Selain itu, seniman juga memutar musik yang merupakan favorit dari almarhum ayahnya, sebagai bentuk kedekatan emosional yang melampaui batas-batas fisik dan komunikasi secara emosional dan spiritual. Melalui karya ini, seniman berusaha mengingat kenangan bersama ayah dan ibunya dengan melakukan monolog tentang dialog mereka yang selalu berkaitan dengan rambut panjang seniman. Pendekatan emosional dalam karya ini dimaksudkan untuk menciptakan kesadaran dan empati terhadap kebebasan dalam memilih identitas diri.
Karya ini terinspirasi oleh legenda Ratu Kalinyamat, yang melambangkan keberanian dan kekuatan dalam mempertahankan identitas dengan menggunakan simbol rambut. Ratu Kalinyamat membiarkan rambutnya tumbuh panjang tanpa dipotong sebagai bentuk menuntut keadilannya atas kematian suaminya Arya Penangsang yang terbunuh oleh kawanan saudaranya sendiri hingga beliau melakukannya dengan bertapa di atas gunung andaraja tanpa busana dan tidak mengikat rambutnya, membiarkannya menjuntai panjang tanpa dipotong. Melalui legenda tersebut seniman ingin menyampaikan pesan bahwa mempertahankan identitas dan melawan stereotip adalah sebuah perjuangan yang memerlukan keberanian dan tekad.
Selain performa tersebut, pengunjung juga dapat berpartisipasi dengan menuliskan ungkapan dan perasaan mereka mengenai pengalaman diskriminasi dan bullying yang mengancam kebebasan mereka dalam memilih identitas diri dan kenyamanan.
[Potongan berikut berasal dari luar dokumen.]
Lemma p_gave_up_reached world : ∃ err,
  rtc (process_step 0 courier world) (Process (start s_up) courier_loops Starting)
    (Process (Pool (srv w_delivered) (Round [] true) 0 [] true) courier_loops (Failed err)).
Proof.
  destruct (start_schedule courier) as [schedule|err] eqn:E; [vm_compute in E; discriminate E|]. exists err.
  assert (Hq : queue_names courier = ["default"]) by (vm_compute; reflexivity).
  eapply rtc_l; [left; right; apply poller_goes; apply top_goes|]. rewrite Hq.
  eapply rtc_l; [left; right; apply poller_goes, round_takes; vm_compute; reflexivity|].
  eapply rtc_l; [left; right; apply poller_goes; eapply (asking_job courier _ s_handed noon _ _ _ _ _ _ in_hand)|].
  { decide_now. }
  { vm_compute. reflexivity. }
  eapply rtc_l; [left; right; eapply (job_goes 0 courier world s_handed _ 0 [] in_hand [] false _ _ w_delivered "completed")|].
  { exists (λ _, noon), "next", []. split_and!; [intros n; decide_now|decide_now|constructor|].
    vm_compute. reflexivity. }
  apply rtc_once. left; right. by apply (sets_up_fails 0 courier world (Pool (srv w_delivered) (Round [] true) 0 [] false)).
Qed.

Lemma server_is_requests_witness : ∃ err,
  let p := Process (Pool (srv w_delivered) (Round [] true) 0 [] true) courier_loops (Failed err) in
  reachable (server (pl p)).
Proof.
  destruct (p_gave_up_reached (rtc step)) as [err Hrun]. exists err.
  refine (proj1 (proj2 (server_is_requests 0 courier courier_good _ _ s_queued
    (Process (start s_up) courier_loops Starting) _ s_queued_reachable (begins_starting courier s_queued noon) Hrun))).
  - decide_now.
  - decide_now.
Defined.

(** ** The service *)

Definition every_second (i : nat) : Z := noon + Z.of_nat i * Second.

Lemma Dequeue_answers_witness :
  (Grpc.Dequeue noon every_second (λ _, false) "default" "w1" 2500 s_active).2 ≠ Ok None.
Proof.
  apply (Dequeue_answers noon every_second (λ _, false) "default" "w1" 2500 s_active).
  - decide_now.
  - intros i. unfold every_second, min_pause, Second, Millisecond. lia.
Defined.

Definition mail_request : EnqueueRequest := {|
  reqKind := "email:welcome"; reqPayload := "{}"; reqQueue := ""; reqPriority := 0;
  reqScheduledAt := 0; reqMaxRetries := 0; UniquePeriodMs := 5000 |}.

Lemma grpc_roundtrip_witness :
  wp (S := mem) (id ← Grpc.Enqueue (λ s, s) "job-9" noon mail_request; Grpc.GetJob id)
    (λ _ r, ∃ job, r = Ok job ∧ pbState job = "pending" ∧ pbQueue job = "default") (ks s_active).
Proof.
  eapply wp_mono; [apply (grpc_roundtrip (S := mem) (λ s, s) "job-9" noon mail_request)|].
  - apply check_store_wf. decide_now.
  - decide_now.
  - decide_now.
  - decide_now.
  - decide_now.
  - decide_now.
  - decide_now.
  - decide_now.
  - decide_now.
  - intros Hs. exfalso. revert Hs. decide_now.
  - decide_now.
  - cbv beta. intros m' r ->. by eexists.
Defined.

(** ** The assertions of a test *)

Example enqueued_is_required :
  (RequireEnqueued [Ok ["winter:job:job-1"]; Ok []] "email:welcome" (Ok (Payload welcome)) s_active).2 = Ok tt ∧
  (RequireEnqueuedN [Ok ["winter:job:job-1"]; Ok ["winter:job:job-1"]] "email:welcome" 1 s_active).2 =
    Err ("wintertest: expected 1 job(s) with kind " +:+ quote "email:welcome" +:+ ", got 2").
Proof. split; vm_compute; reflexivity. Qed.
Pendekatan emosional ini diharapkan dapat menciptakan kesadaran dan empati terhadap kebebasan dalam memilih identitas diri.
Profil Seniman : Fredy Hendra
Fredy Hendra (lahir di Jombang, 1994) pernah bekerja di ARK Galerie selama lima tahun. Bekerja lepas dalam berbagai pameran, proyek seni, dan pertunjukan di Yogyakarta sampai saat ini. Tertarik untuk memperdalam pengetahuannya, tidak hanya di bagian teknis seperti menangani tata letak karya, pengemasan karya dan memasak, melainkan juga kerja kuratorial dan bidang lainnya. Aktivitasnya saat ini antara lain sebagai seniman, mahasiswa manajemen di Universitas Terbuka Yogyakarta dan membantu proyek seni rupa sebagai manajer.